[Exercise description] Extract from the entries below, exactly as given, only the lines from the line containing "intros I. pose" to the line containing "replace k with", both lines included.

[Records for the task]
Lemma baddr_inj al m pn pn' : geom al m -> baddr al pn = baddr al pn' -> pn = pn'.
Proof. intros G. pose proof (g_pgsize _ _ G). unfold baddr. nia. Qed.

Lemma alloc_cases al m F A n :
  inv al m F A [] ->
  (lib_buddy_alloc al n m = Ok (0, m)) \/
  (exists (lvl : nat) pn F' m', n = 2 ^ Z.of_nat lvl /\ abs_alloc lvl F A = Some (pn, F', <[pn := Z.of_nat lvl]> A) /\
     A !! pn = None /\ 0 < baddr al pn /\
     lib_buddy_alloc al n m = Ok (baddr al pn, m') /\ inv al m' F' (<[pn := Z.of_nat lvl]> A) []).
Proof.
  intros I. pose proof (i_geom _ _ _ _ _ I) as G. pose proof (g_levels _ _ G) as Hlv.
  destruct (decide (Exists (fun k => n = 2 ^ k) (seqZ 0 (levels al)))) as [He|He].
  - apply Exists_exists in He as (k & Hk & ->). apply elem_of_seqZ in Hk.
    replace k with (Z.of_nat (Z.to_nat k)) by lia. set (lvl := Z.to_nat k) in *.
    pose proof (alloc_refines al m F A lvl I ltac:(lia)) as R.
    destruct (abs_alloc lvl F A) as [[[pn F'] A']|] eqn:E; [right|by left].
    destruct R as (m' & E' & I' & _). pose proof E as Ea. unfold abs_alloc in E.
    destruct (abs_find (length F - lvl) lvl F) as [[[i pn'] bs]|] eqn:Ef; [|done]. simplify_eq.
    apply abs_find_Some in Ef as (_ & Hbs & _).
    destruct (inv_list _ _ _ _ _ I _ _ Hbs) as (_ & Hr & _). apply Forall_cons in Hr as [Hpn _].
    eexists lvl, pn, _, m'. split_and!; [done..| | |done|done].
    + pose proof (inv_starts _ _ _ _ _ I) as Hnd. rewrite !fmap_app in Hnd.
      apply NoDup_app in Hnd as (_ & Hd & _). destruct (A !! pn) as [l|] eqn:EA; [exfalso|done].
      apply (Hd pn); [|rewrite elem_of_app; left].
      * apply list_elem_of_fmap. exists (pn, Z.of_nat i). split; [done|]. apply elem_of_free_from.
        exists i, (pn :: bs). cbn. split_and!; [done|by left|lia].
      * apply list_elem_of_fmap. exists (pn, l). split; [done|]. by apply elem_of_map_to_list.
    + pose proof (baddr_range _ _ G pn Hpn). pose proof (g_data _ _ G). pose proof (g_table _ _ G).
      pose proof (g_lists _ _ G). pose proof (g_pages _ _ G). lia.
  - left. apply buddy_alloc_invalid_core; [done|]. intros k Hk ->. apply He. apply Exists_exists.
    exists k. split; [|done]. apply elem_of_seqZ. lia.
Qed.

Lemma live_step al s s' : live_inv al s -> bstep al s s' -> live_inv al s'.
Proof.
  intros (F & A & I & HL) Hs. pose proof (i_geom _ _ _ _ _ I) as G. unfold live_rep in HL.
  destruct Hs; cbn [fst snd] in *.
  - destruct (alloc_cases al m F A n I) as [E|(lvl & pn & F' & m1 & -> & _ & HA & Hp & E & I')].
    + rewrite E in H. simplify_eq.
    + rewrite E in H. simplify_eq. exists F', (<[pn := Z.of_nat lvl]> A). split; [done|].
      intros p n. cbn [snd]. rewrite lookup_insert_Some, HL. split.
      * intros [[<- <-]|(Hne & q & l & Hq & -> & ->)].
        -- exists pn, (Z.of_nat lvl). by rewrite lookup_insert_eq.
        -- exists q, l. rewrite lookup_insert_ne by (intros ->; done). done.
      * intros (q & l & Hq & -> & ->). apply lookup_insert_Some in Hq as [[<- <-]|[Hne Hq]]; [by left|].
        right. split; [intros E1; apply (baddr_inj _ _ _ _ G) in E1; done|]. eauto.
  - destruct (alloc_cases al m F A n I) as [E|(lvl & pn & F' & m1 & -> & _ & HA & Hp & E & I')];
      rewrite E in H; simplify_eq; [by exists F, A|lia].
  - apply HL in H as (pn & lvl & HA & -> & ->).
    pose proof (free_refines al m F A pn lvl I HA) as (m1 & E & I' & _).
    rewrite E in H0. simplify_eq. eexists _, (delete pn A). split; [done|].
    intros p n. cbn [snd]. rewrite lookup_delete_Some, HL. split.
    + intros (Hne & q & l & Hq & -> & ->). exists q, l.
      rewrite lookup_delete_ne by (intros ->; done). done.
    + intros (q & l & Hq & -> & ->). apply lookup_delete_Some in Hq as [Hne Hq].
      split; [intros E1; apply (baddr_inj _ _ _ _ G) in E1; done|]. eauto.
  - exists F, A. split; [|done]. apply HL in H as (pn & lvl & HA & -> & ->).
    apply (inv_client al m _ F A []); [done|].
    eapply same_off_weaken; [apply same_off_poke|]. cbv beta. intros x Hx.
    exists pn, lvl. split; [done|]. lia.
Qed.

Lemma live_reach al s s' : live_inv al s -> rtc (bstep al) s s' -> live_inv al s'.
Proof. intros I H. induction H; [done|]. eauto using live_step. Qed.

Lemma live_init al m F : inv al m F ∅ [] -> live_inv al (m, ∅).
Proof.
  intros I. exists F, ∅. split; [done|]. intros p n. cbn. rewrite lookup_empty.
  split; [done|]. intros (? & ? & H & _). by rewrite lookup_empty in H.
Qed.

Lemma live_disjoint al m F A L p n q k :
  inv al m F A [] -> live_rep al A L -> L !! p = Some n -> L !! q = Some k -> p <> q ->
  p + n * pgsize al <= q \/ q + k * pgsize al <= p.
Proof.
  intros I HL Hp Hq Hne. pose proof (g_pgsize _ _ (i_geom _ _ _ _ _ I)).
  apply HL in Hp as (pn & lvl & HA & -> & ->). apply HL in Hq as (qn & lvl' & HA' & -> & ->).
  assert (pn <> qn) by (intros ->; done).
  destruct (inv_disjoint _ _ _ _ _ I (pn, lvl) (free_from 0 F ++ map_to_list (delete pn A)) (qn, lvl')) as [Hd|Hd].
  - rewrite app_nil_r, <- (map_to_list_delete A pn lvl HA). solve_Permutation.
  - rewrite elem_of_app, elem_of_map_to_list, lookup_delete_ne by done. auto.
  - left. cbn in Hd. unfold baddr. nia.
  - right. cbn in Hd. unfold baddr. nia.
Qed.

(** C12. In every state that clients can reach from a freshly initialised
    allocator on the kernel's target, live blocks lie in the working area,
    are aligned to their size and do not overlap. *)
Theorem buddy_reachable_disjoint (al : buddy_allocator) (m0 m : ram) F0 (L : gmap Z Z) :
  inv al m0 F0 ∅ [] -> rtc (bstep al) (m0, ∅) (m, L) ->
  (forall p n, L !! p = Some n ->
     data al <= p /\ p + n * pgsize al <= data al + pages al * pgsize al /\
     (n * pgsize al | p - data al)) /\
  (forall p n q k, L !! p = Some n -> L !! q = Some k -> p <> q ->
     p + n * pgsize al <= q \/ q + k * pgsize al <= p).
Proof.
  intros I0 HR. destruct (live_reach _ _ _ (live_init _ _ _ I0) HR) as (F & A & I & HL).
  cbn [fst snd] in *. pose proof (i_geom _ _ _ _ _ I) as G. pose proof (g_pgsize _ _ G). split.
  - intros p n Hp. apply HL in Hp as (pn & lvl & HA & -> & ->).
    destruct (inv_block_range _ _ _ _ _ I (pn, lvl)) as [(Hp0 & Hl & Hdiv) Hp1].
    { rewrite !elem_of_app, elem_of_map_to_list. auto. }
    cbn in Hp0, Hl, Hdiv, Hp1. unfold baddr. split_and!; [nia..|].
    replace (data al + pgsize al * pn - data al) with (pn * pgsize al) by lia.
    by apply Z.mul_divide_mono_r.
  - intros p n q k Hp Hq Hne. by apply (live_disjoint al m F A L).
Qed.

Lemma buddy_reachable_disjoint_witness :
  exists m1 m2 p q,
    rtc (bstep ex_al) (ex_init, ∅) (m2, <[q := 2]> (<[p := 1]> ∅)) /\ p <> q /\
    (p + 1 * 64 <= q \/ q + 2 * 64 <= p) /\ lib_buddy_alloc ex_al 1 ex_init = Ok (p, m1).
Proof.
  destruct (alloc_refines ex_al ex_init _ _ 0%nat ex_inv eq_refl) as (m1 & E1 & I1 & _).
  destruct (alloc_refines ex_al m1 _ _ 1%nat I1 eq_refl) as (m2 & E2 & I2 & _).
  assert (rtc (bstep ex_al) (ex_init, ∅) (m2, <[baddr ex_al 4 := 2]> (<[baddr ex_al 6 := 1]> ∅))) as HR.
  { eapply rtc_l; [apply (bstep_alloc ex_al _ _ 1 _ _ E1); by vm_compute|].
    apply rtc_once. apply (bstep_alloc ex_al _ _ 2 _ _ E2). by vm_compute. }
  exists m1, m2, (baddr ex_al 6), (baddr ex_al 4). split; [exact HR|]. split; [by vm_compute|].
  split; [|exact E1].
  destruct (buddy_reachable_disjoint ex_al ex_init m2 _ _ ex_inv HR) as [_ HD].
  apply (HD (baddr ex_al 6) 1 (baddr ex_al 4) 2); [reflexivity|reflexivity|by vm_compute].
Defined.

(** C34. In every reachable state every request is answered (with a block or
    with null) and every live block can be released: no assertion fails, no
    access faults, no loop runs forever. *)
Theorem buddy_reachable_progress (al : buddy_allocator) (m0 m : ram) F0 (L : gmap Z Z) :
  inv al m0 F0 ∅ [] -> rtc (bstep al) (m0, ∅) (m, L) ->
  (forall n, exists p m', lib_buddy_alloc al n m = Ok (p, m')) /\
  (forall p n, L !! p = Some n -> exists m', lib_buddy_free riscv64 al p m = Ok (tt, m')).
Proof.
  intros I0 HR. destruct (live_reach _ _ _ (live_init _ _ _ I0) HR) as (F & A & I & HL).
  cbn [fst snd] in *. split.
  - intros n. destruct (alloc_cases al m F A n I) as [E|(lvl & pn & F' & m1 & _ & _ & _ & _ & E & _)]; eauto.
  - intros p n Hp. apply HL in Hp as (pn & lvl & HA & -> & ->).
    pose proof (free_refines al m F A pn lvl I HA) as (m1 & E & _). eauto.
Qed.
--
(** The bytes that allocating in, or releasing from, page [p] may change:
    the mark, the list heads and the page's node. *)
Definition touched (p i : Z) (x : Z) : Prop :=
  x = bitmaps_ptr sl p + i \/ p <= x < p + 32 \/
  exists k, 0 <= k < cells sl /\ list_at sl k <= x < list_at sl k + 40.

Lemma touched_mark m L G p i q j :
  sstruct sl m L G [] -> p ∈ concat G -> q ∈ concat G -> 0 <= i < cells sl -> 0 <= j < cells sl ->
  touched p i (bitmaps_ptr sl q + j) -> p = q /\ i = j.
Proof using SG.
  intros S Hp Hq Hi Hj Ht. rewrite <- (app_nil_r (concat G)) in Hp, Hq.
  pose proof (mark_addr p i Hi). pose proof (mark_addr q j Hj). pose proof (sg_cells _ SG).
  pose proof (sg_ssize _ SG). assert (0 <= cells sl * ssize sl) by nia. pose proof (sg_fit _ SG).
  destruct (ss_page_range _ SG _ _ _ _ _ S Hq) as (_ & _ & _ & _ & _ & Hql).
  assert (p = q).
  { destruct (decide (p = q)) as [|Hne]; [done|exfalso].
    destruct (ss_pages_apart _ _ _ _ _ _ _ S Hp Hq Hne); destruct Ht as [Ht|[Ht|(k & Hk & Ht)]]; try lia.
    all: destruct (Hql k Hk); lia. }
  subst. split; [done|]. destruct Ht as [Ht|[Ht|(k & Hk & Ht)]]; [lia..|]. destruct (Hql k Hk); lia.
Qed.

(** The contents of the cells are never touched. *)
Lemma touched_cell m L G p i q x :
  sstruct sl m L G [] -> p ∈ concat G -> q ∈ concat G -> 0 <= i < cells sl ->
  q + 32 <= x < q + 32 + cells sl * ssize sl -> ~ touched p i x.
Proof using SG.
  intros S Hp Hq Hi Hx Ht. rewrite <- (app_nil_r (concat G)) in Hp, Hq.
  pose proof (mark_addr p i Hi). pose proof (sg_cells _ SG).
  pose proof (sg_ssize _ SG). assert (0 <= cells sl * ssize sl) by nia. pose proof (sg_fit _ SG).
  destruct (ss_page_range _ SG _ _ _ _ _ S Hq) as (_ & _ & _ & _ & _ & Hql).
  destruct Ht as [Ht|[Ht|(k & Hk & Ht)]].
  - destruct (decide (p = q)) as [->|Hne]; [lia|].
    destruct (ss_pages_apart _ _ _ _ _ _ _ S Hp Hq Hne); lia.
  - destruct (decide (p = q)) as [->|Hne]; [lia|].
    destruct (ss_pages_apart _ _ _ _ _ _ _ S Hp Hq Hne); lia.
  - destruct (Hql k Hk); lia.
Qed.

[Response box]
  intros I. pose proof (i_geom _ _ _ _ _ I) as G. pose proof (g_levels _ _ G) as Hlv.
  destruct (decide (Exists (fun k => n = 2 ^ k) (seqZ 0 (levels al)))) as [He|He].
  - apply Exists_exists in He as (k & Hk & ->). apply elem_of_seqZ in Hk.
    replace k with (Z.of_nat (Z.to_nat k)) by lia. set (lvl := Z.to_nat k) in *.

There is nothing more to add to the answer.